Given records =
·····
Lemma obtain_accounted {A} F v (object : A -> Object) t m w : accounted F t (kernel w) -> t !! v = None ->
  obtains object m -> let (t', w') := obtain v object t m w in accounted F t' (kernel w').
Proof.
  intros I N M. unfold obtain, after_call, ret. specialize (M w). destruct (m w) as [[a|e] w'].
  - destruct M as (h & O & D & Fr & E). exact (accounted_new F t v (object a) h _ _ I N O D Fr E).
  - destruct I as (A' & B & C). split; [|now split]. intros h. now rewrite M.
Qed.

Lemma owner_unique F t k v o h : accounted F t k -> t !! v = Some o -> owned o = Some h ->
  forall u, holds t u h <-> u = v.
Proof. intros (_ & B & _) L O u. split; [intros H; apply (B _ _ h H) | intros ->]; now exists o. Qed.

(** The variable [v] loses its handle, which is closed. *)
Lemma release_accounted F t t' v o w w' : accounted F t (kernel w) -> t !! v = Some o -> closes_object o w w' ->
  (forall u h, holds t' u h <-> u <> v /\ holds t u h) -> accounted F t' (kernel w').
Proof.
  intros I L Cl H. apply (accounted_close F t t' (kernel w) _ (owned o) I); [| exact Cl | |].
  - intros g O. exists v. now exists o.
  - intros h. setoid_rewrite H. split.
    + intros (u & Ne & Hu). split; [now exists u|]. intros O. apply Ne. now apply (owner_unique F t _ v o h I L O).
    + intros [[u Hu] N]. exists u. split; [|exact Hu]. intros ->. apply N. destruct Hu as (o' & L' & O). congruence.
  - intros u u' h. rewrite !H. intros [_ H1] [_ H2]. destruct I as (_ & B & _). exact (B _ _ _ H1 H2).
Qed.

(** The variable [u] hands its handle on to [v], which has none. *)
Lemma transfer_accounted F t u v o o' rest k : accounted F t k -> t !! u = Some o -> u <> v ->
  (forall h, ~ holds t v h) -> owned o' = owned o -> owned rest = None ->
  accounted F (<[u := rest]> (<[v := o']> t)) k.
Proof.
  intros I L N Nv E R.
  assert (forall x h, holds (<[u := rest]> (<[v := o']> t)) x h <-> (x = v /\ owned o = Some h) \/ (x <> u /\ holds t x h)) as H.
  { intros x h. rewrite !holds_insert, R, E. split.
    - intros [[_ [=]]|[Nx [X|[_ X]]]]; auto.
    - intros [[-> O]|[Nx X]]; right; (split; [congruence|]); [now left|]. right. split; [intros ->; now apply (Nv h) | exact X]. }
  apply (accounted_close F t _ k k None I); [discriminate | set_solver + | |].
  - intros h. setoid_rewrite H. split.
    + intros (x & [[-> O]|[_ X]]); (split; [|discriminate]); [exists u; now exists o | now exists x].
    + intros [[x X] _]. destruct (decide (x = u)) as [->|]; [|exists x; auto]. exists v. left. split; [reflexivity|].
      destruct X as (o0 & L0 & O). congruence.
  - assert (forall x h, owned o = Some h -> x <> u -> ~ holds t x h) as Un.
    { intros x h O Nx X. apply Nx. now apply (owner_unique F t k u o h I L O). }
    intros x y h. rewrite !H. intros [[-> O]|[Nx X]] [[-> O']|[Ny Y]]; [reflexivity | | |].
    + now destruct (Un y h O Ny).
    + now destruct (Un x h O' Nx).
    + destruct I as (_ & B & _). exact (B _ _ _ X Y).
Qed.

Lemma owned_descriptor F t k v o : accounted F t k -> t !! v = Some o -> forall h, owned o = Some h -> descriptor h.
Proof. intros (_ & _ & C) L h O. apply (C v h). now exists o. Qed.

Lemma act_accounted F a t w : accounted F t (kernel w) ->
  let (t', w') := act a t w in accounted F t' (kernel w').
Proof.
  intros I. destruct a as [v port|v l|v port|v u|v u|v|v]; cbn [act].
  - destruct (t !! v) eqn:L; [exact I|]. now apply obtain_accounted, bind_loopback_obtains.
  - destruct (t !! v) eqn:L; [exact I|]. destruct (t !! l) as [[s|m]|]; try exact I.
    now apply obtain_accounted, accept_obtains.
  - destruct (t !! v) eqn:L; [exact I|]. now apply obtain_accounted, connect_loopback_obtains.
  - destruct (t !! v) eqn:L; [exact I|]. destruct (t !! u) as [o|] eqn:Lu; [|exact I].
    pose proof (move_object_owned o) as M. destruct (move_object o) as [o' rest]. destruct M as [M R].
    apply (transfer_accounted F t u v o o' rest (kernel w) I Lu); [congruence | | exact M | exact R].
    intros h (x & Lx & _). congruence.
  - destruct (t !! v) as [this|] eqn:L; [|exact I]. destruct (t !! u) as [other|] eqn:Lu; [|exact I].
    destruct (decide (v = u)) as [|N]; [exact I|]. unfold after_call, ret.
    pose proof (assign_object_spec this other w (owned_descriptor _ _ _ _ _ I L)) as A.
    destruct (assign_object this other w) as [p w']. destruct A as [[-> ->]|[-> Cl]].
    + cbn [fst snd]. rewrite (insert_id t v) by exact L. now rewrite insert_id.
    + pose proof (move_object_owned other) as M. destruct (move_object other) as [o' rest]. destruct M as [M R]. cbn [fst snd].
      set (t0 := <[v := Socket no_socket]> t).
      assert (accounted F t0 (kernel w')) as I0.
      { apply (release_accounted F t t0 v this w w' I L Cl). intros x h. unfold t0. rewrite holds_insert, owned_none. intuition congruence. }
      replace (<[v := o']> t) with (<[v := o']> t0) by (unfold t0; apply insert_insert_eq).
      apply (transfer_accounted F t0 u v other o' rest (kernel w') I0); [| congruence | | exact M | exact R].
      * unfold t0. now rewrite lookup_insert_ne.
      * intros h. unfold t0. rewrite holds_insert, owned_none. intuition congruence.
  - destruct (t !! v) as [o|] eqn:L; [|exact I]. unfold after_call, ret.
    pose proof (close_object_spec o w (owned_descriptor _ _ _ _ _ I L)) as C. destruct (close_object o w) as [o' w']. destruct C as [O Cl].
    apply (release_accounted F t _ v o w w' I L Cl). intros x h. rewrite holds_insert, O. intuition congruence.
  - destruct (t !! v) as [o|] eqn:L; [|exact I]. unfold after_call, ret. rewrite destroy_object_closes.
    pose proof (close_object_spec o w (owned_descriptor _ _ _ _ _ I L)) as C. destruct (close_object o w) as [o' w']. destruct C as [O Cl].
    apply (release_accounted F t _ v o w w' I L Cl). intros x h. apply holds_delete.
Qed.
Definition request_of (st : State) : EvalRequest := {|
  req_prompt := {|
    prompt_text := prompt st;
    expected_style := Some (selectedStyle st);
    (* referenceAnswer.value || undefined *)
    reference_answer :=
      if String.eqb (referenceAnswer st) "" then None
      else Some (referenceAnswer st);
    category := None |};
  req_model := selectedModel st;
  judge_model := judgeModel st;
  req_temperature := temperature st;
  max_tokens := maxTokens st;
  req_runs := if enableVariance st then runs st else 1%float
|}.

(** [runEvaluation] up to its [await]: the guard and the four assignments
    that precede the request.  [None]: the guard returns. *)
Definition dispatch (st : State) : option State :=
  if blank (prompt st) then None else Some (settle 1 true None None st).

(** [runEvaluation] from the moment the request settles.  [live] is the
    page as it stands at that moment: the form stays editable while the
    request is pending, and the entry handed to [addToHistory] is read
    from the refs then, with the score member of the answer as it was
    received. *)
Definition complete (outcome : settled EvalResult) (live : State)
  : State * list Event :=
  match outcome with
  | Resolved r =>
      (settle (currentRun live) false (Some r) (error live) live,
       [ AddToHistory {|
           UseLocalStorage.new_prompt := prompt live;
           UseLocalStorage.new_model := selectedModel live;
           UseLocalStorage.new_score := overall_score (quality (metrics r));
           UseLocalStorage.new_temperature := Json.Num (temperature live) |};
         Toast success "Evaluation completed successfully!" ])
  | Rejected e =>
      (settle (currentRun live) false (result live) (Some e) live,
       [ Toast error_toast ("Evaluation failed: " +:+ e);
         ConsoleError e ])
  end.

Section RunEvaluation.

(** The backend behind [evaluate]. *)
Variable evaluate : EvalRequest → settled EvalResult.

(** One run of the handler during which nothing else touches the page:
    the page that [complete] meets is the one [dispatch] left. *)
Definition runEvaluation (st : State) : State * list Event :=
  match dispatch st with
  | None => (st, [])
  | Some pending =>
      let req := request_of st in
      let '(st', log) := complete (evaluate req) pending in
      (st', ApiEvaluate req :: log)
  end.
·····
Task directions = Beginning with the line holding "Lemma release_accounted F" and ending with the line holding "v o h I L O).", write out the stretch of material above exactly; add no further lines.

Solution to this problem =
Lemma release_accounted F t t' v o w w' : accounted F t (kernel w) -> t !! v = Some o -> closes_object o w w' ->
  (forall u h, holds t' u h <-> u <> v /\ holds t u h) -> accounted F t' (kernel w').
Proof.
  intros I L Cl H. apply (accounted_close F t t' (kernel w) _ (owned o) I); [| exact Cl | |].
  - intros g O. exists v. now exists o.
  - intros h. setoid_rewrite H. split.
    + intros (u & Ne & Hu). split; [now exists u|]. intros O. apply Ne. now apply (owner_unique F t _ v o h I L O).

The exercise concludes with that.